■ What to work on: Report every line of the records that contains the word "preserved".

--- Provided material ---

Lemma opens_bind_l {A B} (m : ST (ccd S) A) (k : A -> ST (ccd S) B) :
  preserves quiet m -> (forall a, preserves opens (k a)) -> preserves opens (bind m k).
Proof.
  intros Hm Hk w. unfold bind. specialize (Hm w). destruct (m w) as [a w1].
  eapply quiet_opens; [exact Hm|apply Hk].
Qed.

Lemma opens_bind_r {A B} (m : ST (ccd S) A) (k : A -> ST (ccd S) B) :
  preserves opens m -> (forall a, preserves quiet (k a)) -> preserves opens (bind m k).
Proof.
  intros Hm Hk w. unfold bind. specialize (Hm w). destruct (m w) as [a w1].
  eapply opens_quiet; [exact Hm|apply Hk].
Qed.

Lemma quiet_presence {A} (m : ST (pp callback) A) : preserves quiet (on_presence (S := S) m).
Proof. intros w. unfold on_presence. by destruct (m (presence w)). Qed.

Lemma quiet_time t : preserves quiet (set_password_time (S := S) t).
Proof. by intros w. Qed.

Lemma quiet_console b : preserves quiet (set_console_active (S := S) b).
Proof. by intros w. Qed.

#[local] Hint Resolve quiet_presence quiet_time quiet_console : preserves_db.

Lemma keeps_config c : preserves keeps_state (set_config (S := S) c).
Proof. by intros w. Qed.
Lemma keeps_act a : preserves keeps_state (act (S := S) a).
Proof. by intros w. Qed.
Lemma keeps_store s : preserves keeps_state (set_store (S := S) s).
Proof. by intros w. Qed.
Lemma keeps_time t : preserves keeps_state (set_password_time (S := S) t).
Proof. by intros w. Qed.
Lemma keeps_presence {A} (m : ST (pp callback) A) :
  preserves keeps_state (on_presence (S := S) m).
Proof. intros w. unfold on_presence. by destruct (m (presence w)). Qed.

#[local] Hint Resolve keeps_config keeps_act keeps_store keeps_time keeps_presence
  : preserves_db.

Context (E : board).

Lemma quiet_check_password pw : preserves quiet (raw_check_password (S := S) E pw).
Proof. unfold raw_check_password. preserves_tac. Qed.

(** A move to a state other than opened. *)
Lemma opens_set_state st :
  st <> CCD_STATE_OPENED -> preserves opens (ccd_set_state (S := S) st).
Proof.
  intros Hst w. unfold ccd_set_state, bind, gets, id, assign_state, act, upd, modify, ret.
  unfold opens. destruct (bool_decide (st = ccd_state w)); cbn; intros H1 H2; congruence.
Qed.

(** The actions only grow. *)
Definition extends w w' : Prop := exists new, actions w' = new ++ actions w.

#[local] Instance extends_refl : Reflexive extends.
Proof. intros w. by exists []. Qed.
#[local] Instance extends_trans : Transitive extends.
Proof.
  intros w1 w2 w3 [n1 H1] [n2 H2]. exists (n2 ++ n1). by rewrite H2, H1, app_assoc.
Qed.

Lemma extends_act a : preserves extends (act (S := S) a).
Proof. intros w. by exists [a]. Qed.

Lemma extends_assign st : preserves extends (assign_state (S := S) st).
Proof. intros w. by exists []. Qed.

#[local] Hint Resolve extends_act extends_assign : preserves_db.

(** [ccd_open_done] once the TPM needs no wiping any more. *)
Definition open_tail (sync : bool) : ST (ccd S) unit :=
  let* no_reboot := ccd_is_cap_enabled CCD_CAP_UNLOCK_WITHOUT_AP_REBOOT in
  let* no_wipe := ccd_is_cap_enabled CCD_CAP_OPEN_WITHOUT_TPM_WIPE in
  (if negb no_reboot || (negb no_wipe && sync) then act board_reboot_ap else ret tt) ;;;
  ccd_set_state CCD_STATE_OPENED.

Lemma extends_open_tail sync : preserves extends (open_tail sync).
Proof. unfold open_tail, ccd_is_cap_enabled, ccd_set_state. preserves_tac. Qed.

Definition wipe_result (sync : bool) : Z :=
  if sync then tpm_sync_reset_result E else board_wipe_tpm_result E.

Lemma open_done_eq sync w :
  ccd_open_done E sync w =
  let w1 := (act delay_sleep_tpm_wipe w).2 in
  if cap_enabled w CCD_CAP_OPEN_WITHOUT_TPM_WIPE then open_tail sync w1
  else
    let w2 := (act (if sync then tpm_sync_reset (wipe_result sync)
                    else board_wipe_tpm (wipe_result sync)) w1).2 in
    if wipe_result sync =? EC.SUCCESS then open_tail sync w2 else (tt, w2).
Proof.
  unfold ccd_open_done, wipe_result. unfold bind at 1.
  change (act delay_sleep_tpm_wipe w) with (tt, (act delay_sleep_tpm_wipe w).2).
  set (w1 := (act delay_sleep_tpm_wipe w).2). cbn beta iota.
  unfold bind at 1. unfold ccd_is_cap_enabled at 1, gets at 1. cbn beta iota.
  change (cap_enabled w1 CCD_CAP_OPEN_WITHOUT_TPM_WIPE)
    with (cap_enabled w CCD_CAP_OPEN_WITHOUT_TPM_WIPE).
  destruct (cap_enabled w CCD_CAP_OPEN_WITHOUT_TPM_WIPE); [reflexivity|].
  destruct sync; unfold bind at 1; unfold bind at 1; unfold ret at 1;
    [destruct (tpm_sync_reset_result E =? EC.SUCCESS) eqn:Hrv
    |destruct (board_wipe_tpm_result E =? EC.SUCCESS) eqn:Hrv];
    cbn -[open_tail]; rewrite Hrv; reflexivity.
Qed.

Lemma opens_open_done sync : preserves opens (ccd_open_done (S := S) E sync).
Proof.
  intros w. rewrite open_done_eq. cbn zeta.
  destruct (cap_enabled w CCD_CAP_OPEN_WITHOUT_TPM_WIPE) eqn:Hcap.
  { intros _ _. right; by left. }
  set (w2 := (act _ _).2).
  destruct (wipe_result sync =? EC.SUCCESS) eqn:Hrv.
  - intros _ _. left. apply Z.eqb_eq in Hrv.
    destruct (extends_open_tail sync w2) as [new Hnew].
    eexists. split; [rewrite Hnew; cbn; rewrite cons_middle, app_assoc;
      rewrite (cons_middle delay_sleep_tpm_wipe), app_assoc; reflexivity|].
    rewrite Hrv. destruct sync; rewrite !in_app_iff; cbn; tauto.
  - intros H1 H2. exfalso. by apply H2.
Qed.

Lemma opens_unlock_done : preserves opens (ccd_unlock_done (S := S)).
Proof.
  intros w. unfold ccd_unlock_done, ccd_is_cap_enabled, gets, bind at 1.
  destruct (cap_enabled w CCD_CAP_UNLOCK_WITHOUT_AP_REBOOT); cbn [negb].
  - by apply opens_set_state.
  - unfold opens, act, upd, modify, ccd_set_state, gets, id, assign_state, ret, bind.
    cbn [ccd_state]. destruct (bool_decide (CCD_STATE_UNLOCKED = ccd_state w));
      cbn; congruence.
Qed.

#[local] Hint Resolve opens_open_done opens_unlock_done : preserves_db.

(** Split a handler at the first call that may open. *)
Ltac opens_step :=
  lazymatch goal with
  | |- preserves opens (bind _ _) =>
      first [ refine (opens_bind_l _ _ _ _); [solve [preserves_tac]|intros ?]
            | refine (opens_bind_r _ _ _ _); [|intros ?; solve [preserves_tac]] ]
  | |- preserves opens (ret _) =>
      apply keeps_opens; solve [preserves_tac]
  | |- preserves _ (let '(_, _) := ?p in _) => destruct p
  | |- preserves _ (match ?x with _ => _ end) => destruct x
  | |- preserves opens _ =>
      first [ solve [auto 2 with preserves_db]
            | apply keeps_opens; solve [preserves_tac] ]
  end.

---
--- Provided material ---

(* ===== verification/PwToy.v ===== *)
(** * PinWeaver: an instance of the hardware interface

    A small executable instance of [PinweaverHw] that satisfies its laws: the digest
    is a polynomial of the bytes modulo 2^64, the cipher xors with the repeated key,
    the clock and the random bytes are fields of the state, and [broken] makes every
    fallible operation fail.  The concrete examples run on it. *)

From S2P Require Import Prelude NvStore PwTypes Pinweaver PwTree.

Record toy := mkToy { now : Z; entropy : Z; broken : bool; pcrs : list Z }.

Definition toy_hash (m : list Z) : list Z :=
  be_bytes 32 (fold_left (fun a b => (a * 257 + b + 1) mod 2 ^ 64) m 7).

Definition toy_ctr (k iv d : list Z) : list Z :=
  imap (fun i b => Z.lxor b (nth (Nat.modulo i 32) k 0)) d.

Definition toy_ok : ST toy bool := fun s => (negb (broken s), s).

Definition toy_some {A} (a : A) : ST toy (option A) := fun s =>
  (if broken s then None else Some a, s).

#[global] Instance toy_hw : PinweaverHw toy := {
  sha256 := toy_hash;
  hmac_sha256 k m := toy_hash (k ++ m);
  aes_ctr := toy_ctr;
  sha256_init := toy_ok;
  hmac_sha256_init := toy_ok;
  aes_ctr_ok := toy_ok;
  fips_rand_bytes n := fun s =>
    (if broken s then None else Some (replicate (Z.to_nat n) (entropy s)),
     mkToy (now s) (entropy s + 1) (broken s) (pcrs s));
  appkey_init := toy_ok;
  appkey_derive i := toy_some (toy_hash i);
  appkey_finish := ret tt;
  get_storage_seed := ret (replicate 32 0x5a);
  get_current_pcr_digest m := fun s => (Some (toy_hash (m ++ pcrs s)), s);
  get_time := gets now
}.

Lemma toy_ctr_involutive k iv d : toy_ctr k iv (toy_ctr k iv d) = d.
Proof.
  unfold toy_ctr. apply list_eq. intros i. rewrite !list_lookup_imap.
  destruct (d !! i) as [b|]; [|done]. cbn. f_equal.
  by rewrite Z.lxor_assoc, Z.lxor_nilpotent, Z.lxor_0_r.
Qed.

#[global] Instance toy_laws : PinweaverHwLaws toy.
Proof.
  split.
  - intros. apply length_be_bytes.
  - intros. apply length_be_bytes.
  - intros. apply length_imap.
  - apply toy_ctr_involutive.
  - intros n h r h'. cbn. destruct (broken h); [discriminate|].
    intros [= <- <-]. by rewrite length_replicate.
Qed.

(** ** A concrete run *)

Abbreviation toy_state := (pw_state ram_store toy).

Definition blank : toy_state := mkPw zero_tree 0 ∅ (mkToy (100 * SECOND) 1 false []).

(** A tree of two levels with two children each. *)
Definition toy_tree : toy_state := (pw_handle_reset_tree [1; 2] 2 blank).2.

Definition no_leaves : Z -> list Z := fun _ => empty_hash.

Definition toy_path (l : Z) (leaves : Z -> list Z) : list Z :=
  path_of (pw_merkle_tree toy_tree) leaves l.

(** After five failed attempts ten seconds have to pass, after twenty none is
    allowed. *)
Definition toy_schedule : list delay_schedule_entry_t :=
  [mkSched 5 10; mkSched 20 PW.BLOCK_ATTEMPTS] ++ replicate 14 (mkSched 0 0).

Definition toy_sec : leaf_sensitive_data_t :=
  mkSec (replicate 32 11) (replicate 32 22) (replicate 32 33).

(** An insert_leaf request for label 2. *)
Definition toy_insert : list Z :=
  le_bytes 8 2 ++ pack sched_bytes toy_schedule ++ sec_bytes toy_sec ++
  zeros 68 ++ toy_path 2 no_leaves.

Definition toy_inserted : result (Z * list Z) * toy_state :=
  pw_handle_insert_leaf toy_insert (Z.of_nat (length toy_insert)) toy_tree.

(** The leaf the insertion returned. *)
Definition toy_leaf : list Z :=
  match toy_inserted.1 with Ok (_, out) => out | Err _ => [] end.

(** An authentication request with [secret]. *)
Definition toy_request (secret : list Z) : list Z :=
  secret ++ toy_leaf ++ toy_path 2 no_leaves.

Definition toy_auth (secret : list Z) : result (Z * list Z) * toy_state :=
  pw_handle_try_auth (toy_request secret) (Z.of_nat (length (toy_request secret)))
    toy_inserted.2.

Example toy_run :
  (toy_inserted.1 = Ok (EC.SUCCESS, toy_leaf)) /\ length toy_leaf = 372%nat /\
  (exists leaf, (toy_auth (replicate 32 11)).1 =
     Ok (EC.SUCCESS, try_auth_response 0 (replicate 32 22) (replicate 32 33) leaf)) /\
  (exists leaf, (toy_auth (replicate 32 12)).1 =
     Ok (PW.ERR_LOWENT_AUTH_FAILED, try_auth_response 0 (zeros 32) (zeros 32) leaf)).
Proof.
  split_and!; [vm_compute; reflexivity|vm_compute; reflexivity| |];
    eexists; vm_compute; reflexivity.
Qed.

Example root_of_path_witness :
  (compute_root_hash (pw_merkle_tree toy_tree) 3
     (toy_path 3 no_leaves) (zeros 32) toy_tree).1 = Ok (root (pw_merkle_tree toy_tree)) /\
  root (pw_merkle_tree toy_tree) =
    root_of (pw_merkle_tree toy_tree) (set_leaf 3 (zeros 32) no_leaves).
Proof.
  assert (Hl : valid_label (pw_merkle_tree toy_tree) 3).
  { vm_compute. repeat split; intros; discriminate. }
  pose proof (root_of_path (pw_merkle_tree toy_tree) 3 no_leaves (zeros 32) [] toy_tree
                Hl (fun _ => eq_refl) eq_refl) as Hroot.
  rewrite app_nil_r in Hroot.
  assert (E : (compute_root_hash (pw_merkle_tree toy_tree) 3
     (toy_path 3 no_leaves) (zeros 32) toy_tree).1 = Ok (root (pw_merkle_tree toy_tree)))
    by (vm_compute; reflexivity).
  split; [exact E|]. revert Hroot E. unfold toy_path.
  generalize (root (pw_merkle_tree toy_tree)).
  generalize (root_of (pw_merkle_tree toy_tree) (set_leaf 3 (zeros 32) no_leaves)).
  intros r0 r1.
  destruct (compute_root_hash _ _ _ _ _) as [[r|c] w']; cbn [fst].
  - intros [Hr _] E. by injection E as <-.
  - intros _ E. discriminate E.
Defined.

---
--- Provided material ---

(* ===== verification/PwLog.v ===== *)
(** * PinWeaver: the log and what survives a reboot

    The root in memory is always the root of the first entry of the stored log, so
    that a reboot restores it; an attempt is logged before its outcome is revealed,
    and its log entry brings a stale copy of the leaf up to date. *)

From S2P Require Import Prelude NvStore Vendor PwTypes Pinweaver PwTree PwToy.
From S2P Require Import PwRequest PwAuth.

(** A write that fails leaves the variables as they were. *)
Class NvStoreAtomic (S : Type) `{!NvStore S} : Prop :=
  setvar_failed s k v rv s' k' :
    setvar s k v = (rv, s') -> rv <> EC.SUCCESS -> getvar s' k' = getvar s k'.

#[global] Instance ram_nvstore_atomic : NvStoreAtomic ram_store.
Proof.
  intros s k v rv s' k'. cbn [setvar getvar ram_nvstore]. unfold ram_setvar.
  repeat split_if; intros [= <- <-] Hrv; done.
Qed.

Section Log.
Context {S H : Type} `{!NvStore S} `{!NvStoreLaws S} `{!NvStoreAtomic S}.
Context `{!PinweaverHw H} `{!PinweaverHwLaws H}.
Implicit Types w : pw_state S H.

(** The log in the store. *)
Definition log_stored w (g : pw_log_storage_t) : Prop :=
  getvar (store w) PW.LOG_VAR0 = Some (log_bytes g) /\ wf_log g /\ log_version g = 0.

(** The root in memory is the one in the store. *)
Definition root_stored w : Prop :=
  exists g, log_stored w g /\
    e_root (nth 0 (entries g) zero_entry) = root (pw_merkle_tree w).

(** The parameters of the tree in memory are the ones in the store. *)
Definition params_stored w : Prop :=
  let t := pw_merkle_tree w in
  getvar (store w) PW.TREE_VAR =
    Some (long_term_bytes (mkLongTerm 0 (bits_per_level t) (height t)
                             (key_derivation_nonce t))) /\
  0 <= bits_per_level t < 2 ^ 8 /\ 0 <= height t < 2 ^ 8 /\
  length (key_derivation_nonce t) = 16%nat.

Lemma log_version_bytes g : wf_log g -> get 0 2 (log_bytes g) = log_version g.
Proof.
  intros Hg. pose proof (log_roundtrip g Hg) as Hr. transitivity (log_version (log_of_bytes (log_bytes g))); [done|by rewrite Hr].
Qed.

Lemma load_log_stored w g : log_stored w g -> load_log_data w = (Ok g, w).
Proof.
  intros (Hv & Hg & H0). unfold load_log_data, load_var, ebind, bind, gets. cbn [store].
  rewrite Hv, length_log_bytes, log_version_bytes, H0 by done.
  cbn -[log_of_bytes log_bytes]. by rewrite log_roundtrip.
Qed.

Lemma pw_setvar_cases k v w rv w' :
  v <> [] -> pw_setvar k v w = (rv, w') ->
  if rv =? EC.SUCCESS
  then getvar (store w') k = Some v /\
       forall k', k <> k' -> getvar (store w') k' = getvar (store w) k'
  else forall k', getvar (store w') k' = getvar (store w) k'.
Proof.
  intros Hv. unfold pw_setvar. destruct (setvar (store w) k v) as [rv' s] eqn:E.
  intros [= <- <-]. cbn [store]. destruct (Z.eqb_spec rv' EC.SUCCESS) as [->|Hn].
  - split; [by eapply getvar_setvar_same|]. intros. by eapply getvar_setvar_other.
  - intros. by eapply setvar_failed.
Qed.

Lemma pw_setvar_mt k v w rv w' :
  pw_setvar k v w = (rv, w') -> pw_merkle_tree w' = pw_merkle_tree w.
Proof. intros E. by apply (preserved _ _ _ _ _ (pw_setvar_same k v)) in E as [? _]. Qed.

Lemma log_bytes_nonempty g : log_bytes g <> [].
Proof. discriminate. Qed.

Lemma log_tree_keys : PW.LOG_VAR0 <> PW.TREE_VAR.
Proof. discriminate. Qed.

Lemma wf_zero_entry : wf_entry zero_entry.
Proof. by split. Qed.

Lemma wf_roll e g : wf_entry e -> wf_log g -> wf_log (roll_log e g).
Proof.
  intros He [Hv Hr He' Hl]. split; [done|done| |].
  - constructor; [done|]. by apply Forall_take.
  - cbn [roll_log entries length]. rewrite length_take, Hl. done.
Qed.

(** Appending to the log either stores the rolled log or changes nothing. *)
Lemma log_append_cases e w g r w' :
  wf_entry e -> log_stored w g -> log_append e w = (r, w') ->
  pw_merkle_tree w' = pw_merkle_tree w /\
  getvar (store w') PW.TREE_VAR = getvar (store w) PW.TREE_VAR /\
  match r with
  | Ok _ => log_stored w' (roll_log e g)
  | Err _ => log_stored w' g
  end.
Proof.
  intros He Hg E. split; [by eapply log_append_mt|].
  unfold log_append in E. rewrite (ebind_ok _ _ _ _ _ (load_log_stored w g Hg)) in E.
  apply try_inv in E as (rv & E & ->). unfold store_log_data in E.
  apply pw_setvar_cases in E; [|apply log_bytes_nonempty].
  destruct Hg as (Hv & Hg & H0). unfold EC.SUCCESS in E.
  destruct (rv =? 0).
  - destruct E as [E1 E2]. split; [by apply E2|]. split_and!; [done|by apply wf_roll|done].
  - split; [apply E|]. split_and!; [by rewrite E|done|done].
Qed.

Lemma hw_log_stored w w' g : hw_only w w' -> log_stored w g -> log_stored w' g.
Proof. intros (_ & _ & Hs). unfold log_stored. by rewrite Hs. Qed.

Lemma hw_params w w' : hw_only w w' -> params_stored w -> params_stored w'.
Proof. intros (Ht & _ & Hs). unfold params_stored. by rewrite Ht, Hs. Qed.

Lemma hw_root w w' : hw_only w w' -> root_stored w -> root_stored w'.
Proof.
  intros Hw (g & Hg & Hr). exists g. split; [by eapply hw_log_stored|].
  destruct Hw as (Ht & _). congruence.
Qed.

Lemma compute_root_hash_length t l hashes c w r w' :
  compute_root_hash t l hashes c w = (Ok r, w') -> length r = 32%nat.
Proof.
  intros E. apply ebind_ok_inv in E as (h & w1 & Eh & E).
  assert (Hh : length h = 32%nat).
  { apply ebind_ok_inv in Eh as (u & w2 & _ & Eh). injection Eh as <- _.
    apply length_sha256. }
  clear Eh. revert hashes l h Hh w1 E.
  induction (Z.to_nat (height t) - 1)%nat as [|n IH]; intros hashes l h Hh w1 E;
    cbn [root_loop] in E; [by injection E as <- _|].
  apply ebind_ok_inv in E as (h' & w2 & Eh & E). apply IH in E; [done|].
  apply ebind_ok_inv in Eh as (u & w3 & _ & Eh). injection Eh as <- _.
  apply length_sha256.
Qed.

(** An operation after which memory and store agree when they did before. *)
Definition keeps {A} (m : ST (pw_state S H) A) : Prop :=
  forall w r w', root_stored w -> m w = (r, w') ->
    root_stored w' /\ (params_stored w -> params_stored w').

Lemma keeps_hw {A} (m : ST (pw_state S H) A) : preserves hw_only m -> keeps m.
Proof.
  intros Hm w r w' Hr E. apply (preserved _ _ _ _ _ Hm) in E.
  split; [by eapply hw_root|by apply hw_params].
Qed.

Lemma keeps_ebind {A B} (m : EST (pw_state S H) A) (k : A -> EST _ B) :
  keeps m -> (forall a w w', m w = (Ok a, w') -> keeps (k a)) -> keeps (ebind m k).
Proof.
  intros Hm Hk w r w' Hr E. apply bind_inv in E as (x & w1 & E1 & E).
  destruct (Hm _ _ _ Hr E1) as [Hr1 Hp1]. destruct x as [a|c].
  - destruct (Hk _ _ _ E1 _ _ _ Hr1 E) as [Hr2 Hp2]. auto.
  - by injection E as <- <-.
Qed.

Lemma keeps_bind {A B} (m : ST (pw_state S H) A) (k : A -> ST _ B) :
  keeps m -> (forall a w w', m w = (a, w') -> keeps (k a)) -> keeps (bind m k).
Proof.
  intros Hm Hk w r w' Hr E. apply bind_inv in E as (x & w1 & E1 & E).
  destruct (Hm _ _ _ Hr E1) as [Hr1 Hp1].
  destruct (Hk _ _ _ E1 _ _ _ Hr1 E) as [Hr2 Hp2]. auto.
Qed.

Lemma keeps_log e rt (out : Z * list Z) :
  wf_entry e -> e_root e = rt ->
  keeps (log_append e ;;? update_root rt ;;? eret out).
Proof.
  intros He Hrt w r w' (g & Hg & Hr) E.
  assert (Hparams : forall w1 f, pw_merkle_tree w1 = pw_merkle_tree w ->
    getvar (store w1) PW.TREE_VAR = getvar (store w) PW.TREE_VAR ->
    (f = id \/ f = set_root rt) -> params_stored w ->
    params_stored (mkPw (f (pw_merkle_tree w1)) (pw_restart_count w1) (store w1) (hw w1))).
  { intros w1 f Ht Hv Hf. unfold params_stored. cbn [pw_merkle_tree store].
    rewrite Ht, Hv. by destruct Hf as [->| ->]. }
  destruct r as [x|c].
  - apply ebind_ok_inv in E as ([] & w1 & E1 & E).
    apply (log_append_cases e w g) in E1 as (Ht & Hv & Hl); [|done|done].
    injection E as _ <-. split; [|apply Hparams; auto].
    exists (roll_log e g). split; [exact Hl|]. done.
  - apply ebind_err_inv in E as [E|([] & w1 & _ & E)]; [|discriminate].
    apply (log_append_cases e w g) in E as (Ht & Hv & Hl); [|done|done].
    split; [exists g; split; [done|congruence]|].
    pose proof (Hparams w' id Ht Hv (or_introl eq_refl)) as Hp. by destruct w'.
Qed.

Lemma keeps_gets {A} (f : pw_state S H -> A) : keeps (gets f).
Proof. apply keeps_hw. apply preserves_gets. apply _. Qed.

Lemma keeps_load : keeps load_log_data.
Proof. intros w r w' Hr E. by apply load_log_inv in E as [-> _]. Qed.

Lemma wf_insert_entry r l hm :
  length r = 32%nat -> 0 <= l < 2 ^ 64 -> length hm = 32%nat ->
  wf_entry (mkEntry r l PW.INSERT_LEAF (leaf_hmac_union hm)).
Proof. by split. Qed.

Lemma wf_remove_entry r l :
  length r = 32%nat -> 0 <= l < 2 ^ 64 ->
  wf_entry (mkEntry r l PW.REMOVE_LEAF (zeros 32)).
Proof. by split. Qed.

---

■ Result:
Proof. intros E. by apply (preserved _ _ _ _ _ (pw_setvar_same k v)) in E as [? _]. Qed.
  intros Hm w r w' Hr E. apply (preserved _ _ _ _ _ Hm) in E.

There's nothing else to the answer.